Les seules parades sont d’augmenter les aides. Les finances publiques le permettront-elles ? Pas sûr. En revanche, les objectifs en hausse des CEE se traduiront peut-être par une augmentation du niveau des primes. En l’état, l’objectif de 500 000 logements rénovés par an à moyen terme semble peu probable. Atteindre 400 000 rénovations annuelles d’ici 3 ans serait déjà une bonne performance.

L’autre difficulté à résoudre pour les acteurs du marché est de constituer une offre globale, simple et lisible, intégrant notamment audit énergétique, financement et réalisation des travaux.

La bataille du lead

Même si le marché de la rénovation énergétique ne tient pas toujours ses promesses, c’est un terrain de jeux pour une multitude de prétendants d’horizons divers.

Les fournisseurs d’énergie (EDF, Engie, Total…), soumis à une concurrence rude sur leur marché historique, cherchent à diversifier leur gamme d’offre. Le marché de la rénovation énergétique leur ouvre, en plus, la possibilité de produire des CEE. Les fabricants de matériaux et d’équipements (Atlantic, Rockwool, Saint-Gobain, Vaillant…), avec leurs partenaires installateurs, cherchent à se rapprocher des clients finaux pour mieux vendre leurs produits.

Les négociants et enseignes de bricolage (BigMat, Castorama, Rexel…) s’appuient sur leurs points de vente pour attirer des projets de rénovation et diversifier leur offre de services.

Les délégataires CEE (Effy, GEO, Vos Travaux Eco…) s’intègrent de plus en plus sur la chaîne de valeur de la rénovation énergétique pour devenir des opérateurs globaux. Les courtiers (Activ Travaux, Illico Travaux…) jouent la carte de l’offre globale via l’intermédiation. Enfin, les professionnels du BTP (artisans et PME) sont au cœur de l’écosystème de la rénovation énergétique.

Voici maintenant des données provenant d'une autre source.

(** ** Preservation *)

(** The switch itself: it returns into [f], and everyone else stays parked. *)
Lemma switch_sim st j f :
  co_inv st → calling st j → co_parked st !! j = Some f →
  ∃ s', run conv None context_switch (co_cpu st) = Some s' ∧ resumed f s' ∧
    co_inv (switched st j s').
Proof.
  intros [Hw Ho Hcur Hout Hpk] (Hdi & Hsi & Htop & h & Hh & Hin) Hj.
  assert (j ≠ co_cur st) as Hne by congruence.
  pose proof (home_side _ _ _ _ Ho Hh Hin) as Hside. rewrite <- Hdi in Hside at 1.
  destruct (switch_saves (co_cpu st) Hside Hw Htop) as (Hsus & Hregs & Hkeep).
  assert (∀ c g, co_parked st !! c = Some g → c ≠ co_cur st →
    same_on (f_sp g - 48) 56 (mem (co_cpu st)) (mem (saved (co_cpu st))) ∧
    same_on c 8 (mem (co_cpu st)) (mem (saved (co_cpu st)))) as Hsame.
  { intros c g Hc Hcne. destruct (Hpk c g Hc) as [(hc & Hhc & Hinc) _ _].
    pose proof (home_side _ _ _ _ Ho Hhc Hinc) as (? & ? & ? & ? & _).
    destruct (homes_apart _ _ _ _ _ _ _ Ho Hcne Hhc Hh Hinc Hin) as (A1 & A2 & A3 & A4).
    rewrite <- Hdi in A2, A4. split; apply Hkeep; done || lia. }
  destruct (Hpk j f Hj) as [(hj & Hhj & Hinj) Hmj Hrj].
  pose proof (home_side _ _ _ _ Ho Hhj Hinj) as Hsj. pose proof Hsj as (_ & _ & ? & ? & _).
  destruct (Hsame j f Hj Hne) as [Hs1 Hs2].
  destruct (switch_resumes conv (co_cpu st) (f_sp f) (f_regs f) (f_ret f))
    as (s' & E & Hrip & Hrsp & Hcs & Hm'); [|done..|].
  { rewrite Hregs, Hsi by done. by eapply suspended_frame. }
  exists s'. split; [done|]. split; [by split_and!|]. constructor; cbn [switched co_cpu co_homes co_cur co_parked].
  - by eapply switch_words.
  - done.
  - by eexists.
  - rewrite lookup_insert_ne by done. apply lookup_delete_eq.
  - intros c g Hc. apply lookup_insert_Some in Hc as [[<- <-]|[Hcne Hc]].
    + constructor; [by exists h| |exact Hw]. cbn. rewrite Hm'. by rewrite <- Hdi.
    + apply lookup_delete_Some in Hc as [_ Hc].
      destruct (Hsame c g Hc (not_eq_sym Hcne)).
      eapply (parked_frame st); [done|by apply Hpk|done|cbn [switched co_cpu]; by rewrite Hm'..].
Qed.

Lemma spawn_sim st c h ctx m' :
  u64 tramp → co_inv st → co_homes st !! c = None → homes_ok (<[c := h]> (co_homes st)) →
  lo h + 64 ≤ hi h → hi h `mod` 16 = 0 →
  init_task_context p tramp (mem (co_cpu st)) (hi h) = Ret (ctx, m') →
  co_inv (mkCo (co_cur st) (<[c := boot_frame tramp (hi h)]> (co_parked st))
            (<[c := h]> (co_homes st)) (set_mem (co_cpu st) (store 8 m' c (ctx_rsp ctx)))).
Proof.
  intros Hu [Hw Ho [hc Hcur] Hout Hpk] Hnew Ho' Hroom Hal E.
  assert (<[c := h]> (co_homes st) !! c = Some h) as Hc by apply lookup_insert_eq.
  destruct (ho_range _ Ho' c h Hc) as (R1 & R2 & R3 & R4 & R5).
  pose proof (ho_word _ Ho' c h c h Hc Hc) as Hself. unfold ranges_apart in Hself.
  destruct (init_task_context_spec p tramp (mem (co_cpu st)) (hi h)) as (m0 & E0 & Hm0 & _);
    [lia|lia|done|done|]. rewrite E0 in E. injection E as <- <-. cbn [ctx_rsp].
  pose proof (store_same_outside 8 m0 c (hi h - 64) R1 R2) as Hst. change (Z.of_nat 8) with 8 in Hst.
  assert (c ≠ co_cur st) as Hne by congruence.
  constructor; cbn [co_cpu co_homes co_cur co_parked].
  - exact Hw.
  - done.
  - rewrite lookup_insert_ne by done. by exists hc.
  - by rewrite lookup_insert_ne.
  - intros d f Hd. apply lookup_insert_Some in Hd as [[<- <-]|[Hdne Hd]].
    + constructor; [exists h; split; [done|]; unfold in_home; cbn; lia| |intros r; cbn; ulia].
      cbn [boot_frame f_sp f_regs f_ret co_cpu set_mem mem].
      eapply bootstrap_suspended; [|exact R5|exact Hal|exact Hu|exact E0| |].
      * lia.
      * intros x Hx. apply Hst. lia.
      * cbn [ctx_rsp]. rewrite load8_store_same by lia. apply wrap64_id. ulia.
    + destruct (Hpk d f Hd) as [(hd & Hhd & Hind) _ _].
      assert (<[c := h]> (co_homes st) !! d = Some hd) as Hhd' by (by rewrite lookup_insert_ne).
      destruct (ho_sep _ Ho' c h d hd Hdne Hc Hhd') as [S1 S2].
      pose proof (ho_word _ Ho' c h d hd Hc Hhd'). pose proof (ho_word _ Ho' d hd c h Hhd' Hc).
      unfold in_home, ranges_apart in *.
      eapply (parked_frame st); [done|by apply Hpk|by apply lookup_insert_ne|..];
        intros x Hx; cbn [set_mem mem co_cpu]; (rewrite Hst by lia); apply Hm0; lia.
Qed.

Lemma co_step_inv st st' : u64 tramp → co_step st st' → co_inv st → co_inv st'.
Proof.
  intros Hu Hstep Hinv.
  destruct Hstep as [st s' Hw Hsame|st c h ctx m' Hnew Ho Hroom Hal E|st j s' Hcall [f Hj] E|st c Hne].
  - destruct Hinv as [_ Ho Hcur Hout Hpk]. constructor; try done.
    intros c f Hc. destruct (Hsame c f Hc). eapply (parked_frame st); try done. by apply Hpk.
  - by apply spawn_sim.
  - destruct (switch_sim st j f Hinv Hcall Hj) as (s1 & E1 & _ & H1).
    rewrite E in E1. by injection E1 as <-.
  - destruct Hinv as [Hw Ho Hcur Hout Hpk].
    constructor; cbn [co_cpu co_homes co_cur co_parked]; [done|by apply homes_ok_delete| | |].
    + by rewrite lookup_delete_ne.
    + by rewrite lookup_delete_ne.
    + intros d f Hd. apply lookup_delete_Some in Hd as [Hdne Hd].
      destruct (Hpk d f Hd) as [(h & Hh & Hin) Hm Hr]. constructor; [|done|done].
      exists h. cbn. by rewrite lookup_delete_ne.
Qed.

Lemma co_reach_inv st0 st : u64 tramp → co_init st0 → rtc co_step st0 st → co_inv st.
Proof.
  intros Hu (Hw & Ho & Hcur & Hp) H. assert (co_inv st0) as H0.
  { constructor; try done; rewrite Hp; [apply lookup_empty|]. intros c f Hc. done. }
  clear Hw Ho Hcur Hp. induction H as [|st1 st2 st3 Hs _ IH]; [done|].
  apply IH. by eapply co_step_inv.
Qed.

(** C4.  The context switch implements coroutines: after any sequence of ordinary
    code, spawns, switches and drops, a call [context_switch(cur, j)] to any
    parked side [j] terminates and continues exactly where [j] was parked (its
    return address, its stack pointer above it, its six callee-saved registers;
    for a spawned side the trampoline and zeros), while the caller becomes a
    parked side that a later switch can resume in the same way. *)
Theorem coroutines_resume st0 st j f :
  u64 tramp → co_init st0 → rtc co_step st0 st →
  co_parked st !! j = Some f → calling st j →
  ∃ s', run conv None context_switch (co_cpu st) = Some s' ∧ resumed f s' ∧
    rtc co_step st0 (switched st j s') ∧
    co_parked (switched st j s') !! co_cur st = Some (frame_of (co_cpu st)).
Proof.
  intros Hu Hi Hr Hj Hcall. pose proof (co_reach_inv st0 st Hu Hi Hr) as Hinv.
  destruct (switch_sim st j f Hinv Hcall Hj) as (s' & E & Hres & _).
  exists s'. split_and!; [done|apply Hres..| |apply lookup_insert_eq].
  eapply rtc_r; [exact Hr|]. apply co_switch; [done|by eexists|done].
Qed.

End steps.

(** ** Witness: the scheduler spawns a task and switches to it *)

Definition boot_home : Home := mkHome 0x800 0x1800.
Definition task_home : Home := mkHome 0x2000 0x3000.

Ils sont courtisés par tous les autres acteurs de la filière et cherchent à s’organiser, notamment en réseaux, pour gagner en visibilité.

Tous ces acteurs ont un objectif commun : être le point de contact des consommateurs. C’est le nerf de la guerre car il est synonyme de captation d’une part importante de la valeur. Mais la concurrence est très vive et le paysage proche de la saturation. Dans cet écosystème très atomisé, et durement touché par la crise sanitaire, tout pousse à une accélération de la concentration du secteur…

Scénario d’évolution du jeu concurrentiel dans le secteur de la rénovation énergétique

 

Source : Les Echos Etudes

commentaires

COMMENTAIRES

  • Il y aura rénovation énergétique dans ma maison lorsqu’on m’en aura mis à la porte pour refus d’obtempérer. En effet je n’ai rien à faire de perdre l’épargne faite pour mes vieux jours (destinée à conserver un véhicule et des loisirs) en l’engloutissant dans des travaux contraints inamortissables pour me retrouver piéton et sans activités.
    Car qu’amortirai-je lorsque je chauffe ma maison pour trois à quatre cents euros par hiver ? (un peu de bois coupé chez moi, un convecteur de 800 W, une seule (grande) pièce isolée sans normes particulières, 15 degrés et des chandails).
    Une assistante sociale me classerait certainement « précaire énergétique », mais il se trouve que c’est volontaire et que je ne demande rien à personne de ce côté-là, me bornant à fustiger les idéologues des énergies idiotes et ruineuses.

    Répondre
    • Bonjour, une enveloppe de meilleure qualité vous ferait économiser bois et électricité, tout en augmentant de quelques degrés votre température intérieure. Si on vous classe en précarité énergétique, vous êtes éligibles aux plus grosses primes nationales (CEE, MaPrimeRénov’). Et si vous habitez dans une région dite généreuse, votre reste à charge peut être couvert par des aides régionales ou des collectivités territoriales. Un meilleur confort pour une petite facture, le prix à payer pour améliorer votre confort et moins dézinguer l’environnement est tout de même peu élevé…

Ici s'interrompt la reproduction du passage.